Do Air Purifiers Remove VOCs
This is worth being precise about because there is a lot of confusion here.
HEPA filters do not remove VOCs. HEPA filtration removes particles from air. VOCs are gases not particles. A HEPA air purifier running in your newly painted room is not protecting you from VOC exposure.
Activated carbon filters do remove some VOCs through a process called adsorption. Carbon has a porous structure that traps VOC molecules as air passes through. The effectiveness depends on the volume of activated carbon, the specific VOCs present, and how saturated the carbon has become. Carbon filters need regular replacement to keep working.
If you are buying an air purifier for VOC reduction look for one with a substantial activated carbon component not just a token layer of carbon alongside a HEPA filter.

What This Means for You
VOCs in your home are normal. Every home has them. The goal is not to eliminate them entirely but to understand where the significant sources are, manage them where you can, and keep air moving through your home as the primary control measure.
If you have recently moved, renovated, or bought significant new furniture and you are noticing symptoms you cannot explain take ventilation seriously and give it a few weeks. In most cases the off-gassing from new materials is the explanation and it will improve.
The compounds worth your attention are formaldehyde from composite wood products and benzene from combustion sources. Everything else is worth knowing about but less likely to be driving a meaningful health concern in a typical home.
Summary
VOCs are volatile organic compounds that enter your indoor air from paints, furniture, flooring, cleaning products, and fragrance products. Indoor VOC concentrations can be up to ten times higher than outdoor levels according to EPA research. Not all VOCs are harmful and concentration and compound identity determine whether there is a real concern.
Formaldehyde and benzene have the strongest evidence for health effects at elevated residential concentrations. VOC levels decrease over time as materials age and off-gassing slows. Ventilation is the primary evidence supported approach. Activated carbon air purifiers remove some VOCs. HEPA filters do not.
FAQ
What do VOCs smell like?
Many VOCs have distinctive smells. The sharp chemical smell of fresh paint, the sweet solvent smell of new carpets, and the chemical odour of new furniture are all VOC signatures. Some VOCs are odourless at typical indoor concentrations so the absence of smell does not mean VOCs are absent.
Can VOCs travel through walls?
Some VOCs can permeate through certain materials over time particularly lightweight plastics and some insulation. In practical terms air movement through gaps and ventilation systems is the more significant pathway in most homes.
How long does paint give off VOCs?
Most intense off-gassing occurs in the first 24 to 72 hours. The majority of VOC release drops within the first two to four weeks. Good ventilation during and after painting accelerates the process significantly.

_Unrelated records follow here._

Lemma ok_reparent ks ref i l par0 par : ok ks ref → (i, (l, par0)) ∈ ks → l ≠ P →
  (par = None ∨ ∃ j l', (j, (l', par)) ∈ ks) →
  ok (map (λ k, if k.1 === i then (i, (l, par)) else k) ks) ref.
Proof.
  intros [H1 H2 H3 H4] Hi Hl Hpar. set (f := λ k, _).
  assert (∀ k, (f k).1 = k.1) as Hf by (intros k; unfold f; by case_bool_decide).
  assert (∀ j p, (j, (P, p)) ∈ map f ks → (j, (P, p)) ∈ ks) as Hpl.
  { intros j p ([j' [l' p']] & Hk & Hin)%elem_of_map. unfold f in Hk. case_bool_decide; congruence. }
  split; [| | |].
  - assert ((map f ks).*1 = ks.*1) as ->; [|done]. change (map f ks) with (f <$> ks). rewrite <-list_fmap_compose.
    apply list_fmap_ext. intros ? k _. apply Hf.
  - intros j p Hj. by eapply H2, Hpl.
  - intros j Hj. destruct (H3 j Hj) as [? [p Hp]]. split; [done|]. exists p. apply elem_of_map. exists (j, (P, p)).
    split; [|done]. unfold f. cbn [fst]. rewrite bool_decide_false; [done|]. intros ->.
    assert ((l, par0) = (P, p)) as [= -> _]; [|done].
    apply list_elem_of_lookup in Hi as [a Ha], Hp as [b Hb].
    assert (a = b) as ->; [|congruence]. eapply (NoDup_lookup _ _ _ i H1); by rewrite list_lookup_fmap, ?Ha, ?Hb.
  - intros j p j' l' Hj%Hpl ([j'' [l'' p'']] & Hk & Hin)%elem_of_map. unfold f in Hk. case_bool_decide.
    + injection Hk as _ _ Epar. subst par. destruct Hpar as [?|(j3 & l3 & H')]; [done|]. by eapply H4.
    + injection Hk as E1 E2 E3. subst. by eapply H4.
Qed.

Lemma filter_by_id {A} (f : Node → string * A) i ns : (∀ n, (f n).1 = n_id n) →
  map f (js_filter (λ m, n_id m !== i) ns) = js_filter (λ k, k.1 !== i) (map f ns).
Proof.
  intros Hf. induction ns as [|m l IH]; [done|]. cbn [map]. rewrite !js_filter_cons, Hf.
  destruct (n_id m === i); cbn [negb map]; by rewrite IH.
Qed.

(** What [deleteElements] leaves when the ref is deleted. *)
Lemma delete_ref_nodes i s0 s : (∃ n, n ∈ nodes s0 ∧ n_id n = i) →
  (∀ m, m ∈ nodes s → n_id m = i → is_placeholder m = true) → (∀ m, m ∈ nodes s → n_parentId m ≠ Some i) →
  nodes (delete_ref i s0 s) = js_filter (λ m, n_id m !== i) (nodes s) ∧
  edges (delete_ref i s0 s) = js_filter (λ e, negb (js_includes (map e_id (js_filter (touches i) (edges s0))) (e_id e)) &&
    negb (touches i e)) (edges s).
Proof.
  intros (n & Hn & Hid) Hp Hc. unfold delete_ref. set (ns := js_filter _ (nodes s0)).
  assert (∀ x, x ∈ ns → n_id x = i) as Hns by (intros x [Hx _]%elem_of_js_filter; by apply bool_decide_eq_true in Hx).
  assert (n ∈ ns) as Hin by (apply elem_of_js_filter; split; [by apply bool_decide_eq_true|done]).
  assert (∀ j, js_includes (map n_id ns) j = (j === i)) as Hinc.
  { intros j. apply eq_true_iff_eq. rewrite js_includes_true, bool_decide_eq_true. rewrite elem_of_map. split.
    - intros (x & -> & Hx). by apply Hns.
    - intros ->. by exists n. }
  rewrite bool_decide_true by (destruct ns; [by apply not_elem_of_nil in Hin|simpl; lia]). cbn [orb].
  assert (∀ x m, x ∈ ns → m ∈ nodes s → n_id m = n_id x → is_placeholder m = true) as G1
    by (intros x m Hx Hm Hmx; apply Hp; [done|]; by rewrite Hmx, Hns).
  assert (∀ x m, x ∈ ns → m ∈ nodes s → n_parentId m ≠ Some (n_id x)) as G2
    by (intros x m Hx Hm; rewrite Hns by done; by apply Hc).
  split.
  - rewrite deleteElements_nodes by done. apply js_filter_ext. intros m _. by rewrite Hinc.
  - rewrite deleteElements_edges by done. apply js_filter_ext. intros e _. rewrite !Hinc. unfold touches.
    by rewrite <-andb_assoc, (orb_comm (target e === i)), negb_orb.
Qed.

Lemma delete_ref_kinds i s0 s : (∃ n, n ∈ nodes s0 ∧ n_id n = i) →
  (∀ m, m ∈ nodes s → n_id m = i → is_placeholder m = true) → (∀ m, m ∈ nodes s → n_parentId m ≠ Some i) →
  kinds (delete_ref i s0 s) = js_filter (λ k, k.1 !== i) (kinds s).
Proof. intros H1 H2 H3. unfold kinds. rewrite (proj1 (delete_ref_nodes i s0 s H1 H2 H3)). by apply filter_by_id. Qed.

Lemma ok_placeholder s ref i : ok (kinds s) ref → ref = Some i →
  (∃ n, n ∈ nodes s ∧ n_id n = i) ∧ (∀ m, m ∈ nodes s → n_id m = i → is_placeholder m = true) ∧
  (∀ m, m ∈ nodes s → n_parentId m ≠ Some i).
Proof.
  intros Hok ->. destruct (ok_node _ _ Hok i eq_refl) as [_ [p Hp]].
  pose proof Hp as (n & Hn & Hid & Hl & Hpar)%elem_of_kinds. split; [by exists n|]. split.
  - intros m Hm Hmi. assert (kind m ∈ kinds s) as Hk by (apply elem_of_map; by exists m).
    apply list_elem_of_lookup in Hk as [a Ha], Hp as [b Hb].
    assert (a = b) as ->.
    { eapply (NoDup_lookup _ _ _ i (ok_ids _ _ Hok)); rewrite list_lookup_fmap; [rewrite Ha|by rewrite Hb]. simpl. by rewrite Hmi. }
    rewrite Ha in Hb. injection Hb as _ Hb _. unfold is_placeholder. by apply bool_decide_eq_true.
  - intros m Hm Hmp. eapply (ok_child _ _ Hok); [exact Hp|]. apply elem_of_kinds. by exists m.
Qed.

What level of VOC is dangerous?
There is no single threshold that applies to all VOCs because different compounds have very different toxicity profiles. Regulatory bodies set reference values for specific compounds like formaldehyde and benzene. Consumer monitors measure total VOC which cannot be directly compared to health thresholds for individual compounds.
Do air fresheners have VOCs?
Yes. Fragrance compounds are volatile organic compounds by definition. Air fresheners add to your indoor VOC load rather than improving your air quality.

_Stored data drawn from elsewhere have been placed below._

(* ===== verification/Splitting.v ===== *)
(** * Values that hold several

    [_split_combined_values] of api/db/services/doc_metadata_service.py, which
    every write of metadata goes through, on the texts of list values: Python's
    [str.strip] and [re.split], on the bytes of UTF-8.  A byte of a character
    is never taken for another character, so that words of bytes stand for the
    characters of the expression. *)
From S2P Require Import Prelude JsValue.
From Stdlib Require Import Ascii.
Open Scope list_scope.
Open Scope nat_scope.
Open Scope js_scope.

Definition bytes_of (s : string) : list ascii := String.list_ascii_of_string s.
Definition text_of (l : list ascii) : string := String.string_of_list_ascii l.
Definition utf8 (l : list nat) : list ascii := ascii_of_nat <$> l.

(** [[、,，;；|]] *)
Definition separators : list (list ascii) := bytes_of <$> ["、"; ","; "，"; ";"; "；"; "|"].

(** The white space of [str.isspace]. *)
Definition py_spaces : list (list ascii) :=
  utf8 <$> ((λ c, [c]) <$> [9; 10; 11; 12; 13; 28; 29; 30; 31; 32]) ++
    [[194; 133]; [194; 160]; [225; 154; 128]] ++
    ((λ c, [226; 128; c]) <$> seq 128 11) ++ [[226; 128; 168]; [226; 128; 169]; [226; 128; 175]; [226; 129; 159]; [227; 128; 128]].

(** The word of a list that a text starts with. *)
Definition word_at (ws : list (list ascii)) (s : list ascii) : option (list ascii) :=
  js_find (λ w, bool_decide (w `prefix_of` s)) ws.

(** The text after the words it starts with; [skip] bytes belong to a word. *)
Fixpoint drop_words (ws : list (list ascii)) (skip : nat) (s : list ascii) : list ascii :=
  match s with
  | [] => []
  | c :: s' =>
      match skip with
      | S k => drop_words ws k s'
      | O => match word_at ws s with Some w => drop_words ws (length w - 1) s' | None => s end
      end
  end.

Definition strip (s : list ascii) : list ascii :=
  reverse (drop_words (reverse <$> py_spaces) 0 (reverse (drop_words py_spaces 0 s))).

(** The pieces between the separators. Where several follow each other there
    are empty pieces, which the caller leaves out. *)
Fixpoint pieces (skip : nat) (s : list ascii) : list (list ascii) :=
  match s with
  | [] => [[]]
  | c :: s' =>
      match skip with
      | S k => pieces k s'
      | O =>
          match word_at separators s with
          | Some w => [] :: pieces (length w - 1) s'
          | None => match pieces 0 s' with p :: ps => (c :: p) :: ps | [] => [[c]] end
          end
      end
  end.

(** [[s.strip() for s in re.split(..., item.strip()) if s.strip()]] *)
Definition split_bytes (s : list ascii) : list (list ascii) :=
  js_filter (λ p, p !== []) (strip <$> pieces 0 (strip s)).

Definition split_text (s : string) : list string := text_of <$> split_bytes (bytes_of s).

(** ** The pieces are not split again *)
Lemma word_at_None ws s : word_at ws s = None ↔ ∀ w, w ∈ ws → ¬ w `prefix_of` s.
Proof.
  unfold word_at. rewrite js_find_None. split; intros H w Hw.
  - specialize (H w Hw). by apply bool_decide_eq_false in H.
  - by apply bool_decide_eq_false, H.
Qed.

Lemma word_at_prefix ws s t : word_at ws t = None → s `prefix_of` t → word_at ws s = None.
Proof. rewrite !word_at_None. intros H Hp w Hw Hs. apply (H w Hw). by etrans. Qed.

Lemma drop_words_suffix ws s : ∀ k, drop_words ws k s `suffix_of` s.
Proof.
  induction s as [|c s IH]; intros k; [done|]. simpl.
  destruct k; [destruct (word_at _ _); [|done]|]; by apply suffix_cons_r.
Qed.

Lemma drop_words_stop ws s : ([] ∉ ws) → ∀ k, word_at ws (drop_words ws k s) = None.
Proof.
  intros Hws. induction s as [|c s IH]; intros k.
  - apply word_at_None. intros w Hw Hp. apply prefix_nil_inv in Hp as ->. done.
  - cbn [drop_words]. destruct k; [|done]. by destruct (word_at ws (c :: s)) eqn:E.
Qed.

Lemma drop_words_id ws s : word_at ws s = None → drop_words ws 0 s = s.
Proof. intros H. destruct s; [done|]. cbn [drop_words]. by rewrite H. Qed.

Lemma spaces_words : ([] ∉ py_spaces) ∧ [] ∉ (reverse <$> py_spaces).
Proof. split; (apply (bool_decide_unpack _); vm_compute; exact I). Qed.

Lemma strip_spec s : ∃ q, q `suffix_of` s ∧ strip s `prefix_of` q ∧ word_at py_spaces (strip s) = None ∧
  word_at (reverse <$> py_spaces) (reverse (strip s)) = None.
Proof.
  destruct spaces_words as [H1 H2]. exists (drop_words py_spaces 0 s). unfold strip.
  assert (reverse (drop_words (reverse <$> py_spaces) 0 (reverse (drop_words py_spaces 0 s))) `prefix_of` drop_words py_spaces 0 s)
    as Hp.
  { apply prefix_suffix_reverse. rewrite reverse_involutive. apply drop_words_suffix. }
  split; [apply drop_words_suffix|]. split; [exact Hp|]. split.
  - eapply word_at_prefix; [|exact Hp]. by apply drop_words_stop.
  - rewrite reverse_involutive. by apply drop_words_stop.
Qed.

Lemma strip_id s : word_at py_spaces s = None → word_at (reverse <$> py_spaces) (reverse s) = None → strip s = s.
Proof. intros H1 H2. unfold strip. by rewrite (drop_words_id _ s H1), (drop_words_id _ _ H2), reverse_involutive. Qed.

Lemma strip_strip s : strip (strip s) = strip s.
Proof. destruct (strip_spec s) as (_ & _ & _ & H1 & H2). by apply strip_id. Qed.

(** No separator begins anywhere in the text. *)
Fixpoint no_separator (s : list ascii) : Prop :=
  match s with [] => True | c :: s' => word_at separators s = None ∧ no_separator s' end.

Lemma no_separator_prefix s t : no_separator t → s `prefix_of` t → no_separator s.
Proof.
  revert s. induction t as [|c t IH]; intros s Ht Hp; [by apply prefix_nil_inv in Hp as ->|].
  destruct s as [|d s]; [done|]. destruct Ht as [Hw Ht]. split; [by eapply word_at_prefix|].
  apply IH; [done|]. by apply prefix_cons_inv_2 in Hp.
Qed.

Lemma no_separator_suffix s t : no_separator t → s `suffix_of` t → no_separator s.
Proof.
  intros Ht [k ->]. induction k as [|c k IH]; [done|]. apply IH. by destruct Ht.
Qed.

Lemma no_separator_strip s : no_separator s → no_separator (strip s).
Proof.
  intros H. destruct (strip_spec s) as (q & Hq & Hp & _). eapply no_separator_prefix; [|done]. by eapply no_separator_suffix.
Qed.

Lemma pieces_id s : no_separator s → pieces 0 s = [s].
Proof. induction s as [|c s IH]; [done|]. intros [Hw Hs]. cbn [pieces]. by rewrite Hw, (IH Hs). Qed.

Lemma pieces_prefix s : ∃ p ps, pieces 0 s = p :: ps ∧ p `prefix_of` s.
Proof.
  induction s as [|c s IH]; [by exists [], []|]. cbn [pieces]. destruct (word_at _ _).
  - eexists [], _. split; [done|]. apply prefix_nil.
  - destruct IH as (p & ps & -> & Hp). exists (c :: p), ps. split; [done|]. by apply prefix_cons.
Qed.

Lemma pieces_no_separator s : ∀ k, Forall no_separator (pieces k s).
Proof.
  induction s as [|c s IH]; intros k; [by repeat constructor|]. cbn [pieces]. destruct k; [|done].
  destruct (word_at separators (c :: s)) eqn:E; [by constructor|].
  destruct (pieces_prefix s) as (p & ps & Hp & Hpre). specialize (IH 0). rewrite Hp in IH |- *.
  apply Forall_cons in IH as [H1 H2]. constructor; [|done]. split; [|done].
  eapply word_at_prefix; [exact E|]. by apply prefix_cons.
Qed.

(** A text that is written as it is: not empty, without separators, and
    without white space at its ends. *)
Definition plain_bytes (s : list ascii) : Prop := s ≠ [] ∧ no_separator s ∧ strip s = s.

Lemma split_plain s : plain_bytes s → split_bytes s = [s].
Proof.
  intros (Hne & Hs & Hst). unfold split_bytes. rewrite Hst, (pieces_id s Hs). cbn [fmap list_fmap].
  rewrite Hst, js_filter_cons. by rewrite bool_decide_false.
Qed.

Lemma split_all_plain s : Forall plain_bytes (split_bytes s).
Proof.
  apply Forall_forall. intros p [Hne (q & -> & Hq)%list_elem_of_fmap]%elem_of_js_filter.
  apply negb_true_iff, bool_decide_eq_false in Hne. split; [done|]. split; [|apply strip_strip].
  apply no_separator_strip. by eapply (proj1 (Forall_forall _ _)) in Hq; [|apply pieces_no_separator].
Qed.

Definition plain_text (s : string) : Prop := plain_bytes (bytes_of s).

Lemma text_bytes s : text_of (bytes_of s) = s.
Proof. apply String.string_of_list_ascii_of_string. Qed.

Lemma bytes_text l : bytes_of (text_of l) = l.
Proof. apply String.list_ascii_of_string_of_list_ascii. Qed.

Lemma split_text_plain s : plain_text s → split_text s = [s].
Proof. intros H. unfold split_text. rewrite (split_plain _ H). simpl. by rewrite text_bytes. Qed.

Lemma split_text_all_plain s : Forall plain_text (split_text s).
Proof.
  unfold split_text. apply Forall_fmap. eapply Forall_impl; [apply split_all_plain|]. intros p Hp. unfold compose, plain_text.
  by rewrite bytes_text.
Qed.

#[export] Instance no_separator_dec s : Decision (no_separator s).
Proof. induction s; simpl; apply _. Defined.

#[export] Instance plain_text_dec s : Decision (plain_text s).
Proof. unfold plain_text, plain_bytes. apply _. Defined.

(** The example of the source, and a value with a separator between blanks. *)
Example split_names : split_text "Guan Yu、Sun Quan，Zhang Liao; x |, y " = ["Guan Yu"; "Sun Quan"; "Zhang Liao"; "x"; "y"].
Proof. by vm_compute. Qed.

Example not_split : split_text " , " = [] ∧ split_text "a" = ["a"].
Proof. by vm_compute. Qed.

Is it normal to have VOCs in your house?
Yes. All homes contain detectable VOCs. The question is not whether they are present but whether specific compounds of concern are at concentrations worth addressing. Good ventilation keeps most homes at background levels that are not a meaningful health concern.
What are the most common VOC sources in a home?
Paints and varnishes during and after application, composite wood furniture and flooring releasing formaldehyde, cleaning and fragrance products, and attached garages where vehicle exhaust can infiltrate living spaces.